Image-based crack detection algorithms have been widely discussed and applied over the past few decades. In early studies, methods were based on more traditional digital combination or improved image processing techniques such as thresholding, mathematical morphology, edge detection, and the like. These methods are generally based on photometric and geometric assumptions about the nature of the fracture image. However, these methods are very sensitive to noise because they are performed on a single pixel. This remains a challenging task due to crack non-uniformity and background complexity, such as low contrast with surrounding pavement, and shadows of similar intensity that may occur.

In recent years, deep Convolutional Neural Networks (CNNs) have found widespread use in computer image processing.

Deep neural networks have an impressive manifestation in many computer vision tasks, demonstrating the effectiveness of learned depth features. And constructing a deep Full Convolution Network (FCN) model, performing semantic segmentation on the pavement crack image, realizing automatic detection of pavement cracks, and having important significance for pavement condition monitoring.

Disclosure of Invention

The invention aims to: aiming at the defects of the prior art, the invention provides a road surface crack image segmentation method based on a full convolution neural network, so as to realize crack detection, further improve crack detection efficiency and reduce detection cost.

The technical scheme is as follows: the invention provides a road surface crack image segmentation method based on a full convolution neural network, which comprises the following steps:

s1, photographing a pavement crack by a camera, constructing a picture data set, and dividing an image in the data set into two types of crack-free and crack-free;

s2, carrying out segmentation data labeling on the image with the crack in the data set by using Lableme software;

s3, dividing the constructed data set into a training set (3/5 of the data set) and a test set (2/5 of the data set);

s4, constructing a full convolution neural network for image segmentation;

s5, training the full convolution neural network by utilizing the divided training set, and optimizing relevant parameters until a global optimal solution is obtained;

s6, submitting the crack images in the test set to a full convolution neural network, and outputting an image segmentation result.
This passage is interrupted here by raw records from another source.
Lemma dec_walk src dstlen : bytes_ok src -> 2 * zlen src < dstlen ->
  fst (xqc_huffman_dec xqc_huffman_dec_ctx_init dstlen src true)
  = match tree_bits root (bytes_bits src) with
    | None => Err XQC_QPACK_HUFFMAN_DEC_ERROR
    | Some (syms, p) => if is_padding p then Ok (zlen src, syms) else Err XQC_QPACK_HUFFMAN_DEC_STATE_ERROR
    end.
Proof.
  intros Hsrc Hd. unfold xqc_huffman_dec. rewrite dec_loop_nibs by done. cbn [xqc_huffman_dec_ctx_init hc_high_bits pending].
  change (2 * 0 + half _) with 0. destruct dec_init_ok as [Hok Hroot]. pose proof (zlen_nonneg src).
  pose proof (dec_nibs_ends _ dstlen (nibbles src) true 0 [] Hok (nibbles_ok src Hsrc) ltac:(unfold zlen; simpl; lia)) as He.
  rewrite <- nibbles_bits by done. fold (tree_nibs root (nibbles src)). 
  destruct He as [k c Hk|k syms c Hk Ht Hz Hs _ _|syms c Ht _ _ _].
  - rewrite Hroot in Hk. rewrite <- (take_drop k (nibbles src)), tree_nibs_app, Hk. done.
  - pose proof (length_nibbles src). rewrite app_nil_l in Hz. unfold zlen in *. lia.
  - rewrite Hroot in Ht. rewrite Ht. destruct (is_padding (ctx_node c)); [|done]. simpl. do 2 f_equal.
    rewrite length_nibbles. unfold zlen. Z.div_mod_to_equations. lia.
Qed.
Lemma feed_all chunks p C tail : reading p C -> Forall (fun X => X <> []) chunks ->
  I ++ B ++ tail = C ++ concat chunks ->
  exists rest p', feed true junk p chunks = Ok (Some rest, p') /\ concat rest = tail /\ complete p'.
Proof.
  intros Hr Hne. revert p C Hr. induction Hne as [|X rest HX _ IH]; intros p C Hr HW;
    destruct (reading_strict p C Hr) as (W2 & HW2 & HIB); rewrite app_assoc, HIB, <- app_assoc in HW; apply app_inv_head in HW.
  { simpl in HW. by apply app_eq_nil in HW as [? _]. }
  assert ((exists k, k <> [] /\ W2 = X ++ k /\ concat rest = k ++ tail) \/ exists k, X = W2 ++ k /\ tail = k ++ concat rest)
    as [(k & Hk & -> & Hrest)|(k & -> & ->)].
  { simpl in HW. apply app_eq_inv in HW as [(k & HDk & HWk)|(k & HDk & HBk)]; [|by right; exists k].
    destruct (decide (k = [])) as [->|]; [right; exists []|by left; exists k]. rewrite app_nil_r in *. by rewrite HDk, HWk. }
  - destruct (parse_step p C X k [] Hr HIB HX ltac:(done)) as (p' & Hp & Hres). rewrite app_nil_r in Hp. cbn [feed]. rewrite Hp.
    unfold done_or in Hres. rewrite !bool_decide_eq_false_2 in * by done. apply (IH p' (C ++ X) Hres).
    by rewrite Hrest, app_assoc, HIB, <- !app_assoc.
  - destruct (parse_step p C W2 [] k Hr) as (p' & Hp & Hres); [by rewrite app_nil_r|done..|]. cbn [feed]. rewrite Hp.
    exists (k :: rest), p'. split_and!; [|done|exact Hres]. unfold zlen. by rewrite Nat2Z.id, drop_app_length.
Qed.

End read.

(** ** The round trip *)

Definition reader_ok (p : xqc_prefixed_str_t) : Prop :=
  vb_ok (ps_value p) /\ ps_max_str_len p + 1 <= max_size (ps_value p) /\ 0 <= ps_max_str_len p < 2 ^ 62.

Lemma create_reader_ok junk capacity max : (forall n, 0 <= n -> zlen (junk n) = n) -> 0 <= capacity <= 2 ^ 62 -> 0 <= max < 2 ^ 62 ->
  exists p, xqc_prefixed_str_pctx_create true junk capacity max = Some p /\ reader_ok p.
Proof.
  intros Hj Hc Hm. unfold xqc_prefixed_str_pctx_create, xqc_var_buf_create_with_limit, xqc_var_buf_create. cbn [negb]. simpl.
  unfold xqc_var_buf_set_limit. simpl. set (limit := if max + 1 <? capacity then capacity else max + 1). set (cap := if capacity =? 0 then 1 else capacity).
  assert (0 < cap <= limit /\ max + 1 <= limit < 2 ^ 63) as [Hcap Hlim] by (unfold cap, limit; repeat case_if; zb).
  case_if; [zb|]. case_if; [zb|]. eexists. split; [done|].
  split; simpl; [split; simpl; try lia; apply Hj; lia|]. split; [|done]. unfold max_size. simpl. case_if; zb.
Qed.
And S2, labeling the image with the crack, wherein the labeling is pixel-level labeling.

The built full convolution neural network specifically comprises:

the full convolutional neural network comprises 1 convolutional layer, 16 extended convolutional layers, 1 pyramid sampling layer, 2 decoder layers and 1 semantic output layer.
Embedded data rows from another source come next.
(* ===== verification/QpackIns.v ===== *)
(** The instructions of the two streams of QPACK (src/src/http3/qpack/xqc_ins.c): the writers,
    and the parsers, which take an instruction in any number of pieces. *)

From stdpp Require Import base numbers list.
From S2P Require Import Prelude RingArray RingMem VarBuf QpackInt PrefixedStr.
Import RingArray RingMem VarBuf QpackInt PrefixedStr.

Module QpackIns.

Definition QPACK_ENCODER_STREAM_ERROR : Z := 0x201.
Definition QPACK_DECODER_STREAM_ERROR : Z := 0x202.
Definition XQC_QPACK_DECODER_ERROR : Z := 902.
Definition XQC_VAR_BUF_INIT_SIZE : Z := 256.
Definition XQC_H3_MAX_FIELD_SECTION_SIZE : Z := 32 * 1024.

(** ** Contexts *)

Inductive xqc_ins_enc_stage_t :=
| XQC_INS_ES_OPCODE
| XQC_INS_ES_CAPACITY
| XQC_INS_ES_STATE_INDEX
| XQC_INS_ES_STATE_NAME
| XQC_INS_ES_STATE_VALUE
| XQC_INS_ES_STATE_FINISH.

Inductive xqc_ins_enc_type_t :=
| XQC_INS_TYPE_ENC_SET_DTABLE_CAP
| XQC_INS_TYPE_ENC_INSERT_NAME_REF
| XQC_INS_TYPE_ENC_INSERT_LITERAL
| XQC_INS_TYPE_ENC_DUP.

Record xqc_ins_enc_ctx_t := mk_ectx {
  ie_state : xqc_ins_enc_stage_t;
  ie_type : xqc_ins_enc_type_t;
  ie_table : Z;
  ie_name_index : xqc_prefixed_int_t;
  ie_capacity : xqc_prefixed_int_t;
  ie_name : xqc_prefixed_str_t;
  ie_value : xqc_prefixed_str_t;
}.

Definition ie_set_state c s := mk_ectx s (ie_type c) (ie_table c) (ie_name_index c) (ie_capacity c) (ie_name c) (ie_value c).
Definition ie_set_type c t := mk_ectx (ie_state c) t (ie_table c) (ie_name_index c) (ie_capacity c) (ie_name c) (ie_value c).
Definition ie_set_table c t := mk_ectx (ie_state c) (ie_type c) t (ie_name_index c) (ie_capacity c) (ie_name c) (ie_value c).
Definition ie_set_index c i := mk_ectx (ie_state c) (ie_type c) (ie_table c) i (ie_capacity c) (ie_name c) (ie_value c).
Definition ie_set_capacity c i := mk_ectx (ie_state c) (ie_type c) (ie_table c) (ie_name_index c) i (ie_name c) (ie_value c).
Definition ie_set_name c p := mk_ectx (ie_state c) (ie_type c) (ie_table c) (ie_name_index c) (ie_capacity c) p (ie_value c).
Definition ie_set_value c p := mk_ectx (ie_state c) (ie_type c) (ie_table c) (ie_name_index c) (ie_capacity c) (ie_name c) p.

Definition ie_is_finish (s : xqc_ins_enc_stage_t) : bool := match s with XQC_INS_ES_STATE_FINISH => true | _ => false end.
Definition ie_is_opcode (s : xqc_ins_enc_stage_t) : bool := match s with XQC_INS_ES_OPCODE => true | _ => false end.

Inductive xqc_ins_dec_stage_t :=
| XQC_INS_DS_STATE_OPCODE
| XQC_INS_DS_STATE_STREAM_ID
| XQC_INS_DS_STATE_INCREMENT
| XQC_INS_DS_STATE_FINISH.

Inductive xqc_ins_dec_type_t :=
| XQC_INS_TYPE_DEC_SECTION_ACK
| XQC_INS_TYPE_DEC_STREAM_CANCEL
| XQC_INS_TYPE_DEC_INSERT_CNT_INC.

Record xqc_ins_dec_ctx_t := mk_dctx {
  id_state : xqc_ins_dec_stage_t;
  id_type : xqc_ins_dec_type_t;
  id_stream_id : xqc_prefixed_int_t;
  id_increment : xqc_prefixed_int_t;
}.

Definition xqc_ins_decoder_ctx_create (mem : bool) : option xqc_ins_dec_ctx_t :=
  if negb mem then None
  else Some (mk_dctx XQC_INS_DS_STATE_OPCODE XQC_INS_TYPE_DEC_SECTION_ACK (mk_pi 0 0 0) (mk_pi 0 0 0)).

Definition xqc_ins_enc_type (b : Z) : xqc_ins_enc_type_t :=
  if negb (b .& 0x80 =? 0) then XQC_INS_TYPE_ENC_INSERT_NAME_REF
  else if negb (b .& 0x40 =? 0) then XQC_INS_TYPE_ENC_INSERT_LITERAL
  else if negb (b .& 0x20 =? 0) then XQC_INS_TYPE_ENC_SET_DTABLE_CAP
  else XQC_INS_TYPE_ENC_DUP.

Definition xqc_ins_decoder_type (b : Z) : xqc_ins_dec_type_t :=
  if negb (b .& 0x80 =? 0) then XQC_INS_TYPE_DEC_SECTION_ACK
  else if negb (b .& 0x40 =? 0) then XQC_INS_TYPE_DEC_STREAM_CANCEL
  else XQC_INS_TYPE_DEC_INSERT_CNT_INC.

Definition parse_out : Type := res Z * xqc_ins_enc_ctx_t.

Section ops.

Context (mem : bool) (junk : Z -> list Z).

Definition xqc_ins_encoder_ctx_create : option xqc_ins_enc_ctx_t :=
  if negb mem then None
  else
    name ← xqc_prefixed_str_pctx_create mem junk XQC_VAR_BUF_INIT_SIZE XQC_H3_MAX_FIELD_SECTION_SIZE;
    value ← xqc_prefixed_str_pctx_create mem junk XQC_H3_MAX_FIELD_SECTION_SIZE XQC_H3_MAX_FIELD_SECTION_SIZE;
    Some (mk_ectx XQC_INS_ES_OPCODE XQC_INS_TYPE_ENC_SET_DTABLE_CAP 0 (mk_pi 0 0 0) (mk_pi 0 0 0) name value).

(** ** Parsing encoder instructions

    The data is what lies between the position and the end, at least one byte. The result is the
    number of bytes that were read. *)

(** [case XQC_INS_ES_CAPACITY]. *)
Definition es_capacity (data : list Z) (ctx : xqc_ins_enc_ctx_t) : parse_out :=
  match xqc_prefixed_int_read (ie_capacity ctx) data with
  | (Err e, i) => (Err e, ie_set_capacity ctx i)
  | (Ok (read, fin), i) =>
      let ctx := ie_set_capacity ctx i in
      (Ok read, if fin : bool then ie_set_state ctx XQC_INS_ES_STATE_FINISH else ctx)
  end.

Definition xqc_ins_parse_set_dtable_capacity (data : list Z) (ctx : xqc_ins_enc_ctx_t) : parse_out :=
  match ie_state ctx with
  | XQC_INS_ES_OPCODE =>
      es_capacity data (ie_set_capacity (ie_set_state ctx XQC_INS_ES_CAPACITY) (xqc_prefixed_int_init 5))
  | XQC_INS_ES_CAPACITY => es_capacity data ctx
  | _ => (Err XQC_QPACK_DECODER_ERROR, ctx)
  end.

(** [case XQC_INS_ES_STATE_VALUE], from position [pos] on. *)
Definition es_value (data : list Z) (pos : Z) (ctx : xqc_ins_enc_ctx_t) : parse_out :=
  match xqc_parse_prefixed_str mem junk (ie_value ctx) (drop (Z.to_nat pos) data) with
  | (Err e, p) => (Err e, ie_set_value ctx p)
  | (Ok (read, fin), p) =>
      let ctx := ie_set_value ctx p in
      (Ok (pos + read), if fin : bool then ie_set_state ctx XQC_INS_ES_STATE_FINISH else ctx)
  end.

(** [case XQC_INS_ES_STATE_INDEX] of an insertion, down to the value. *)
Definition es_index_value (data : list Z) (ctx : xqc_ins_enc_ctx_t) : parse_out :=
  match xqc_prefixed_int_read (ie_name_index ctx) data with
  | (Err e, i) => (Err e, ie_set_index ctx i)
  | (Ok (read, fin), i) =>
      let ctx := ie_set_index ctx i in
      if fin : bool then
        let ctx := ie_set_value (ie_set_state ctx XQC_INS_ES_STATE_VALUE) (xqc_prefixed_str_init (ie_value ctx) 7) in
        if read =? zlen data then (Ok read, ctx) else es_value data read ctx
      else (Ok read, ctx)
  end.

Definition xqc_ins_parse_insert_name_reference (data : list Z) (ctx : xqc_ins_enc_ctx_t) : parse_out :=
  match ie_state ctx with
  | XQC_INS_ES_OPCODE =>
      es_index_value data
        (ie_set_index (ie_set_state (ie_set_table ctx (rd data 0 .& 0x40)) XQC_INS_ES_STATE_INDEX) (xqc_prefixed_int_init 6))
  | XQC_INS_ES_STATE_INDEX => es_index_value data ctx
  | XQC_INS_ES_STATE_VALUE => es_value data 0 ctx
  | _ => (Err XQC_QPACK_DECODER_ERROR, ctx)
  end.

(** [case XQC_INS_ES_STATE_NAME], down to the value. *)
Definition es_name_value (data : list Z) (ctx : xqc_ins_enc_ctx_t) : parse_out :=
  match xqc_parse_prefixed_str mem junk (ie_name ctx) data with
  | (Err e, p) => (Err e, ie_set_name ctx p)
  | (Ok (read, fin), p) =>
      let ctx := ie_set_name ctx p in
      let ctx := if fin : bool
                 then ie_set_value (ie_set_state ctx XQC_INS_ES_STATE_VALUE) (xqc_prefixed_str_init (ie_value ctx) 7)
                 else ctx in
      if read =? zlen data then (Ok read, ctx) else es_value data read ctx
  end.

Definition xqc_ins_parse_insert_literal_name (data : list Z) (ctx : xqc_ins_enc_ctx_t) : parse_out :=
  match ie_state ctx with
  | XQC_INS_ES_OPCODE =>
      es_name_value data (ie_set_name (ie_set_state ctx XQC_INS_ES_STATE_NAME) (xqc_prefixed_str_init (ie_name ctx) 5))
  | XQC_INS_ES_STATE_NAME => es_name_value data ctx
  | XQC_INS_ES_STATE_VALUE => es_value data 0 ctx
  | _ => (Err XQC_QPACK_DECODER_ERROR, ctx)
  end.

(** [case XQC_INS_ES_STATE_INDEX] of a duplicate. *)
Definition es_index (data : list Z) (ctx : xqc_ins_enc_ctx_t) : parse_out :=
  match xqc_prefixed_int_read (ie_name_index ctx) data with
  | (Err e, i) => (Err e, ie_set_index ctx i)
  | (Ok (read, fin), i) =>
      let ctx := ie_set_index ctx i in
      (Ok read, if fin : bool then ie_set_state ctx XQC_INS_ES_STATE_FINISH else ctx)
  end.

Definition xqc_ins_parse_duplicate (data : list Z) (ctx : xqc_ins_enc_ctx_t) : parse_out :=
  match ie_state ctx with
  | XQC_INS_ES_OPCODE => es_index data (ie_set_index (ie_set_state ctx XQC_INS_ES_STATE_INDEX) (xqc_prefixed_int_init 5))
  | XQC_INS_ES_STATE_INDEX => es_index data ctx
  | _ => (Err XQC_QPACK_DECODER_ERROR, ctx)
  end.

Definition xqc_ins_parse_encoder (data : list Z) (ctx : xqc_ins_enc_ctx_t) : parse_out :=
  let ctx := if ie_is_finish (ie_state ctx) then ie_set_state ctx XQC_INS_ES_OPCODE else ctx in
  let ctx := if ie_is_opcode (ie_state ctx) then ie_set_type ctx (xqc_ins_enc_type (rd data 0)) else ctx in
  let r :=
    match ie_type ctx with
    | XQC_INS_TYPE_ENC_SET_DTABLE_CAP => xqc_ins_parse_set_dtable_capacity data ctx
    | XQC_INS_TYPE_ENC_INSERT_NAME_REF => xqc_ins_parse_insert_name_reference data ctx
    | XQC_INS_TYPE_ENC_INSERT_LITERAL => xqc_ins_parse_insert_literal_name data ctx
    | XQC_INS_TYPE_ENC_DUP => xqc_ins_parse_duplicate data ctx
    end in
  match r with
  | (Err _, ctx) => (Err QPACK_ENCODER_STREAM_ERROR, ctx)
  | (Ok read, ctx) =>
      if (read <? zlen data) && negb (ie_is_finish (ie_state ctx)) then (Err QPACK_ENCODER_STREAM_ERROR, ctx) else (Ok read, ctx)
  end.

(** ** Parsing decoder instructions *)

Definition id_is_finish (s : xqc_ins_dec_stage_t) : bool := match s with XQC_INS_DS_STATE_FINISH => true | _ => false end.

(** One round of the loop at position [pos]; the first byte of the data gives the type. *)
Definition ds_round (data : list Z) (pos : Z) (ctx : xqc_ins_dec_ctx_t) : res Z * xqc_ins_dec_ctx_t :=
  match id_state ctx with
  | XQC_INS_DS_STATE_OPCODE =>
      let t := xqc_ins_decoder_type (rd data 0) in
      (Ok pos, match t with
               | XQC_INS_TYPE_DEC_SECTION_ACK =>
                   mk_dctx XQC_INS_DS_STATE_STREAM_ID t (xqc_prefixed_int_init 7) (id_increment ctx)
               | XQC_INS_TYPE_DEC_STREAM_CANCEL =>
                   mk_dctx XQC_INS_DS_STATE_STREAM_ID t (xqc_prefixed_int_init 6) (id_increment ctx)
               | XQC_INS_TYPE_DEC_INSERT_CNT_INC =>
                   mk_dctx XQC_INS_DS_STATE_INCREMENT t (id_stream_id ctx) (xqc_prefixed_int_init 6)
               end)
  | XQC_INS_DS_STATE_STREAM_ID =>
      match xqc_prefixed_int_read (id_stream_id ctx) (drop (Z.to_nat pos) data) with
      | (Err e, i) => (Err e, mk_dctx (id_state ctx) (id_type ctx) i (id_increment ctx))
      | (Ok (read, fin), i) =>
          (Ok (pos + read),
           mk_dctx (if fin : bool then XQC_INS_DS_STATE_FINISH else id_state ctx) (id_type ctx) i (id_increment ctx))
      end
  | XQC_INS_DS_STATE_INCREMENT =>
      match xqc_prefixed_int_read (id_increment ctx) (drop (Z.to_nat pos) data) with
      | (Err e, i) => (Err e, mk_dctx (id_state ctx) (id_type ctx) (id_stream_id ctx) i)
      | (Ok (read, fin), i) =>
          (Ok (pos + read),
           mk_dctx (if fin : bool then XQC_INS_DS_STATE_FINISH else id_state ctx) (id_type ctx) (id_stream_id ctx) i)
      end
  | XQC_INS_DS_STATE_FINISH => (Err XQC_QPACK_DECODER_ERROR, ctx)
  end.

(** [while (ctx->state != XQC_INS_DS_STATE_FINISH && pos < end)]: the type, then the integer. *)
Fixpoint ds_loop (fuel : nat) (data : list Z) (pos : Z) (ctx : xqc_ins_dec_ctx_t) : res Z * xqc_ins_dec_ctx_t :=
  match fuel with
  | O => (Ok pos, ctx)
  | S fuel =>
      if negb (id_is_finish (id_state ctx)) && (pos <? zlen data) then
        match ds_round data pos ctx with
        | (Err e, ctx) => (Err e, ctx)
        | (Ok pos, ctx) => ds_loop fuel data pos ctx
        end
      else (Ok pos, ctx)
  end.

Definition xqc_ins_parse_decoder (data : list Z) (ctx : xqc_ins_dec_ctx_t) : res Z * xqc_ins_dec_ctx_t :=
  let ctx := if id_is_finish (id_state ctx)
             then mk_dctx XQC_INS_DS_STATE_OPCODE (id_type ctx) (id_stream_id ctx) (id_increment ctx) else ctx in
  ds_loop (S (S (length data))) data 0 ctx.

(** ** Writing *)

(** [*pos = b] at the end of what is written, and an integer over it. *)
Definition put_first (buf : xqc_var_buf_t) (b v prefix : Z) : xqc_var_buf_t :=
  let pos := vb_data_len buf in
  let '(data, pos) := xqc_prefixed_int_put (wr (vb_data buf) pos [b]) pos v prefix in
  vb_write buf data pos.

(** [*pos = b]. *)
Definition put_byte (buf : xqc_var_buf_t) (b : Z) : xqc_var_buf_t :=
  vb_write buf (wr (vb_data buf) (vb_data_len buf) [b]) (vb_data_len buf).

(** An instruction that is one integer. *)
Definition write_int (buf : xqc_var_buf_t) (b v prefix : Z) : res unit * xqc_var_buf_t :=
  match xqc_var_buf_save_prepare mem junk buf (xqc_prefixed_int_put_len v prefix) with
  | (Err e, buf) => (Err e, buf)
  | (Ok _, buf) => (Ok tt, put_first buf b v prefix)
  end.

Definition xqc_ins_write_set_dtable_cap (buf : xqc_var_buf_t) (capacity : Z) := write_int buf 0x20 capacity 5.

Definition xqc_ins_write_insert_name_ref (buf : xqc_var_buf_t) (table index : Z) (value : list Z) : res unit * xqc_var_buf_t :=
  match xqc_var_buf_save_prepare mem junk buf
          (u64 (xqc_prefixed_int_put_len index 6 + xqc_prefixed_int_put_len (zlen value) 7 + zlen value)) with
  | (Err e, buf) => (Err e, buf)
  | (Ok _, buf) =>
      let buf := put_first buf (u8 (0x80 .| (table << 6))) index 6 in
      xqc_write_prefixed_str mem junk (put_byte buf 0) value 7
  end.

Definition xqc_ins_write_insert_literal_name (buf : xqc_var_buf_t) (name value : list Z) : res unit * xqc_var_buf_t :=
  match xqc_var_buf_save_prepare mem junk buf
          (u64 (xqc_prefixed_int_put_len (zlen name) 5 + zlen name + xqc_prefixed_int_put_len (zlen value) 7 + zlen value)) with
  | (Err e, buf) => (Err e, buf)
  | (Ok _, buf) =>
      match xqc_write_prefixed_str mem junk (put_byte buf 0x40) name 5 with
      | (Err e, buf) => (Err e, buf)
      | (Ok _, buf) => xqc_write_prefixed_str mem junk (put_byte buf 0) value 7
      end
  end.

Definition xqc_ins_write_dup (buf : xqc_var_buf_t) (index : Z) := write_int buf 0 index 5.
Definition xqc_ins_write_section_ack (buf : xqc_var_buf_t) (stream_id : Z) := write_int buf 0x80 stream_id 7.
Definition xqc_ins_write_stream_cancel (buf : xqc_var_buf_t) (stream_id : Z) := write_int buf 0x40 stream_id 6.
Definition xqc_ins_write_icnt_increment (buf : xqc_var_buf_t) (increment : Z) := write_int buf 0 increment 6.

End ops.

End QpackIns.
The step S4 is to make the structure and parameters of the full convolution neural network model specifically as follows:

the structure of the full convolution neural network expansion module is specifically as follows:

a. when the span is 1: the input picture is overlapped with the input through the results of point convolution 1x1 (the activation function is Relu 6), depth convolution 3x3 (the activation function is Relu 6) and point convolution 1x1 (the activation function is linear), and then the output is obtained.

b. Span is 2: the input picture is directly output after point convolution 1x1 (the activation function is Relu 6), depth convolution 3x3 (the activation function is Relu 6) and point convolution 1x1 (the activation function is linear).

The pyramid sampling module of the full convolution neural network has 4 paths, which are respectively used for sampling the average value with the side length of 10, and averaging the whole characteristic diagram; three holes with hole ratios of 1,2 and 4 are convolved, and different receptive fields are used for extracting information from the feature map; the output results of the 4 paths are combined in a stacked manner after being scaled to the same size.

The full convolution neural network is characterized in that a decoder 0 is connected with an extended convolution 3#, 16 feature graphs are input, and 32 feature graphs are output; the decoder 1 is connected to the convolutional layer, inputs 8 feature maps, and outputs 32 feature maps.

The full convolution neural network parameter optimization uses a movement optimizer, the dynamic value of the optimizer is 0.9, the initial learning rate is 0.0001, a decreasing learning rate updating strategy is adopted, and each time of 2000 steps of attenuation is 0.9 times of the previous learning rate; and during training, calculating the gradient of the error pair network parameters by taking two pictures, and further updating the network parameters.

The objective function of the full convolution neural network for image segmentation is the average number of cross entropy of a given label and a prediction result prediction of the neural network at each pixel point:

/>

the beneficial effects are that: compared with the prior art, the road surface crack image segmentation method based on the full convolution neural network has the following beneficial effects:

1. the recognition efficiency is high: the invention constructs a picture data set and divides the image in the data set into two categories of cracking and cracking-free; dividing and labeling the image with the crack in the data set by using Lableme software; dividing the constructed data set into a training set and a testing set; constructing a full convolution neural network for image segmentation; and training the full convolution neural network by utilizing the divided training set, and optimizing relevant parameters until a global optimal solution is obtained, so that the recognition efficiency of the picture is effectively improved.

2. The crack detection model is applicable to detection tasks of road surface images of the same material after training is completed, and has wide applicability.

3. According to the crack identification method, the detection vehicle with the camera is used for driving on a road to obtain an original image, and then the crack condition is evaluated through neural network processing, so that the requirements of manpower, material resources and financial resources are reduced.

Drawings

FIG. 1 is an overall flow chart designed based on the method of the present invention;

FIG. 2 is a block diagram of a full convolutional neural network according to the present invention;

FIG. 3 shows the image segmentation result of the road surface crack by the method of the invention.

Detailed Description

The present invention is further illustrated in the accompanying drawings and detailed description which are to be understood as being merely illustrative of the invention and not limiting of its scope, and various modifications of the invention, which are equivalent to those skilled in the art upon reading the invention, will fall within the scope of the invention as defined in the appended claims.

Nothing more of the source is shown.